_Saved entries_
[Start of Attachment]

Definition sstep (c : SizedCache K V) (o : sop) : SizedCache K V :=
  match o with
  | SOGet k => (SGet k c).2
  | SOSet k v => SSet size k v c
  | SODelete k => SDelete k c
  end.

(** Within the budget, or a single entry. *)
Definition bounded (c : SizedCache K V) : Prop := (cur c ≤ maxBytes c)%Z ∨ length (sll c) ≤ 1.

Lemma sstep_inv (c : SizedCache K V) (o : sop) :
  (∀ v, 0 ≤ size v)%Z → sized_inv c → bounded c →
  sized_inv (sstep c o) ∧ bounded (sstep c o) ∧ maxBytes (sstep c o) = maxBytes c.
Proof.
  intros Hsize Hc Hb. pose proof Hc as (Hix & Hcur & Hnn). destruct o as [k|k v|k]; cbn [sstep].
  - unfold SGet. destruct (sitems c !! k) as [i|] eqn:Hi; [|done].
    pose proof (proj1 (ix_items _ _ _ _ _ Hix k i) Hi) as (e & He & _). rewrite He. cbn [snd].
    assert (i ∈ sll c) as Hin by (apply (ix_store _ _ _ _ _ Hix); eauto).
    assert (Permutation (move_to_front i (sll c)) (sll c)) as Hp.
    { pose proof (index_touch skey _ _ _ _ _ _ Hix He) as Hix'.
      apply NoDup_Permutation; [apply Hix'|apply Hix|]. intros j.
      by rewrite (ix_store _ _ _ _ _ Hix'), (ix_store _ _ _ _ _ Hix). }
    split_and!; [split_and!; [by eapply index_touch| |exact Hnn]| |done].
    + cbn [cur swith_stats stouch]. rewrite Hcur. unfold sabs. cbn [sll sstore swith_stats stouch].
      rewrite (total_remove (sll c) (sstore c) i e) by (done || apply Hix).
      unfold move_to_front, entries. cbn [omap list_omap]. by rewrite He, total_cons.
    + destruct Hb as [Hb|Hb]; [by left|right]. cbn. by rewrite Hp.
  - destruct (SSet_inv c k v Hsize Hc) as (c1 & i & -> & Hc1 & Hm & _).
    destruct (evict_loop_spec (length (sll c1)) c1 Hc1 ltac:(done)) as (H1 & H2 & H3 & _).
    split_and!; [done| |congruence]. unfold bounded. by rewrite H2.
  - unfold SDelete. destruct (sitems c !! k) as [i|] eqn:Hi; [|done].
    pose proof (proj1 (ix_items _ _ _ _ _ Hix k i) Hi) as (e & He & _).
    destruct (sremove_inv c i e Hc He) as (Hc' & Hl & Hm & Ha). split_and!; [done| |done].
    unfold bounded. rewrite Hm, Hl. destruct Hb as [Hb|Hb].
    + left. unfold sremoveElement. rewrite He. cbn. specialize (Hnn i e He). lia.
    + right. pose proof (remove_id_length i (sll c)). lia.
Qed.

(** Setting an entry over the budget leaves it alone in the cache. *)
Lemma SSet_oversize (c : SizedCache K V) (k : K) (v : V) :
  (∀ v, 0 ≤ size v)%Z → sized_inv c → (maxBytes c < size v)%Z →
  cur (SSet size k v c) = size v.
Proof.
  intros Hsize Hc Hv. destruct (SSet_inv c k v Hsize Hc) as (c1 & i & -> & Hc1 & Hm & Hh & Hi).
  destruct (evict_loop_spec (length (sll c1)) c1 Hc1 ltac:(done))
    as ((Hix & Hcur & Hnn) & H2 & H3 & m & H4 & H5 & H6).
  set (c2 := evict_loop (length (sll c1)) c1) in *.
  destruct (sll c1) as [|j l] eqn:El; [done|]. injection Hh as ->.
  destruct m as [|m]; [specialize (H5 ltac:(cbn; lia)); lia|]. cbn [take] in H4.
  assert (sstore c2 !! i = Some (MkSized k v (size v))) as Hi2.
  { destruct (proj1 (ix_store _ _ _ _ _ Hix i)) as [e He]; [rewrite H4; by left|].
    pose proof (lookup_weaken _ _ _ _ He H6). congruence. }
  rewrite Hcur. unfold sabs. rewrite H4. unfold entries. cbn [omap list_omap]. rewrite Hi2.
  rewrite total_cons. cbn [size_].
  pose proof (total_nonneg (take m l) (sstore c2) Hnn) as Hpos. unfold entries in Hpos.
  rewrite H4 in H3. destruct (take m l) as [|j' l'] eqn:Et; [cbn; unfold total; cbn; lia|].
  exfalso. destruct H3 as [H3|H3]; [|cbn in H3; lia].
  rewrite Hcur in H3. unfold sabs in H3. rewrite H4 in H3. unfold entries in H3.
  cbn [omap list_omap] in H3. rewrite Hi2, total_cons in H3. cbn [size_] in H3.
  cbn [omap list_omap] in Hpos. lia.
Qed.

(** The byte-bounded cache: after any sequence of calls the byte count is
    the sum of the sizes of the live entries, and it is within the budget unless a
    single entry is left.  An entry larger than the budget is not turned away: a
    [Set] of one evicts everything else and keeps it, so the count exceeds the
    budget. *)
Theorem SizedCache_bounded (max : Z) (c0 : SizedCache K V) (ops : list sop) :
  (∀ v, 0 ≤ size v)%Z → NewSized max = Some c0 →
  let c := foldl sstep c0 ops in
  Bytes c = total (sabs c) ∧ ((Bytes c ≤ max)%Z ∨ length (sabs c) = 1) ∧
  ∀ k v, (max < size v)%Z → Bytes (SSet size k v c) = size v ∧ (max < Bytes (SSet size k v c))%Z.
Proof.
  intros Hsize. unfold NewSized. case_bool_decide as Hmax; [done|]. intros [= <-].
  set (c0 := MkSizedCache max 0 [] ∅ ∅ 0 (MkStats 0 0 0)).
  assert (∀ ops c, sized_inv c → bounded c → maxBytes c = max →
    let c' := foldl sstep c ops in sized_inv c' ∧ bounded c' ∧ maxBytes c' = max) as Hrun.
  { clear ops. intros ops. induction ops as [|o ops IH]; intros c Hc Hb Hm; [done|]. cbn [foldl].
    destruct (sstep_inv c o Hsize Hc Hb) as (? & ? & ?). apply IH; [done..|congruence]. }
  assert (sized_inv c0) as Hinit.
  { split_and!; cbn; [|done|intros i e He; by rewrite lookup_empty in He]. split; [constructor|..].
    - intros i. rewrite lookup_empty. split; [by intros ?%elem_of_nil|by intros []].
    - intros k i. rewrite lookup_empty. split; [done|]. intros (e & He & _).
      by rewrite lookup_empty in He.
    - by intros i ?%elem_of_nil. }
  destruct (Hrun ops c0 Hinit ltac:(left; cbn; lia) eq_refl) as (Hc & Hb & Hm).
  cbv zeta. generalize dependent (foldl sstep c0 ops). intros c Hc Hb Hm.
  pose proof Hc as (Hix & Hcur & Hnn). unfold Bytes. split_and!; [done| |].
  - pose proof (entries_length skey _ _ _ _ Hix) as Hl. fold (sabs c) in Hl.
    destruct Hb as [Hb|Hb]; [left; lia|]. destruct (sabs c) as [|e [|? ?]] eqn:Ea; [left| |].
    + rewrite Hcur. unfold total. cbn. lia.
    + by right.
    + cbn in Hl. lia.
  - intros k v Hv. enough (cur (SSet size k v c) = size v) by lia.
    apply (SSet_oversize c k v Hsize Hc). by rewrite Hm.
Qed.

[End of Attachment]
[Start of Attachment]

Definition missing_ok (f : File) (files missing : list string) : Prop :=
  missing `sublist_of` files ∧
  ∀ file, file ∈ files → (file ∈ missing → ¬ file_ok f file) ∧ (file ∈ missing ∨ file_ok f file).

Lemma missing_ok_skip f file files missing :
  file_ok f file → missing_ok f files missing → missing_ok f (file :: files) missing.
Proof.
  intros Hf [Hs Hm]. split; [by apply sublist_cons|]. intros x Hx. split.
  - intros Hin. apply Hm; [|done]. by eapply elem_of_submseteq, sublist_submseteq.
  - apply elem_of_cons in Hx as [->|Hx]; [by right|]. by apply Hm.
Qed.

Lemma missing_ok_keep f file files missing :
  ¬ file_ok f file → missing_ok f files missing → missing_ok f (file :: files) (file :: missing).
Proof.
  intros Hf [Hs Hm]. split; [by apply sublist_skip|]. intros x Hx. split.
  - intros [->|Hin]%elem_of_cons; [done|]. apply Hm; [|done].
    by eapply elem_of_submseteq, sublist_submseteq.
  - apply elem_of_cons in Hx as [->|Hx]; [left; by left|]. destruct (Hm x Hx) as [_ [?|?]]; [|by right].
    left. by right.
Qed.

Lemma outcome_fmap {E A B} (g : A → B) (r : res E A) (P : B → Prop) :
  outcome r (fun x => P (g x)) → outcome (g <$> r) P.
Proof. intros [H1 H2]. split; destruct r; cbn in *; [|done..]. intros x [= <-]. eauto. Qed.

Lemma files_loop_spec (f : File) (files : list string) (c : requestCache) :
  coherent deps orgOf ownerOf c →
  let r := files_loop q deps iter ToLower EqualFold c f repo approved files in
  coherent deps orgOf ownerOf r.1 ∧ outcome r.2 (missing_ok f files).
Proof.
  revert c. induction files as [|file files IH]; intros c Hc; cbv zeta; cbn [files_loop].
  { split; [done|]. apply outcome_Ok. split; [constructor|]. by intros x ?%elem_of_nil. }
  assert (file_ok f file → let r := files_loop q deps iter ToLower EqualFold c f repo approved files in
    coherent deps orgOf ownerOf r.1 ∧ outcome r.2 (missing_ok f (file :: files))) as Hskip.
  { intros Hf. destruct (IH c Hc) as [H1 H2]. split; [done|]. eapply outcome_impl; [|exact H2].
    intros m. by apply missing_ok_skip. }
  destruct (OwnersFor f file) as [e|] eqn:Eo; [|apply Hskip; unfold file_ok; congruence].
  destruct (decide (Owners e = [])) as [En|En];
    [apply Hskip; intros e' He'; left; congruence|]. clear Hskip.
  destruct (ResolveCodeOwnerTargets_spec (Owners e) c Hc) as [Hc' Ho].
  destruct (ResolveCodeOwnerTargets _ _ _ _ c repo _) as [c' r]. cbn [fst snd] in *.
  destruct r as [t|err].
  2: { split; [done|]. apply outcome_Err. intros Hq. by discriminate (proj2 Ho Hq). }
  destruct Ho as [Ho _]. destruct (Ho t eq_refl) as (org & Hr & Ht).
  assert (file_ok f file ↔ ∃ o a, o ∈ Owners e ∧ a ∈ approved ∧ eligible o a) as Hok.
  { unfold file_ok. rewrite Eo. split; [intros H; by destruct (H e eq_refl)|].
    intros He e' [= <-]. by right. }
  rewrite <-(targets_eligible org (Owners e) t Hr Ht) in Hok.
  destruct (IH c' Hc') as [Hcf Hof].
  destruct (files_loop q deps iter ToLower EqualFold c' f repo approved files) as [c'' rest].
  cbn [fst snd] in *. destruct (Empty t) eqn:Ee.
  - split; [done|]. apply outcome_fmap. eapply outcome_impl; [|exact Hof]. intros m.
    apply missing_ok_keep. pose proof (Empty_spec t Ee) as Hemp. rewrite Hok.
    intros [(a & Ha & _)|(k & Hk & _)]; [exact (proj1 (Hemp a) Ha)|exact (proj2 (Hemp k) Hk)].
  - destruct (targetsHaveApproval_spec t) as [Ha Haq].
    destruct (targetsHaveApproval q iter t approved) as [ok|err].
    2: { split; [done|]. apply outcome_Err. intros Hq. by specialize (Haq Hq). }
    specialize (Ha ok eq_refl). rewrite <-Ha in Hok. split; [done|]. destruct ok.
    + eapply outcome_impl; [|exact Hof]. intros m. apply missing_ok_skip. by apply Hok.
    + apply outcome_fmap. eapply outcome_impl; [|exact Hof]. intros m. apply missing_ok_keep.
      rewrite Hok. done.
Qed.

[End of Attachment]

_Directions_
From the records given above, copy all lines containing "skey".

_Exercise result_
    { pose proof (index_touch skey _ _ _ _ _ _ Hix He) as Hix'.
  - pose proof (entries_length skey _ _ _ _ Hix) as Hl. fold (sabs c) in Hl.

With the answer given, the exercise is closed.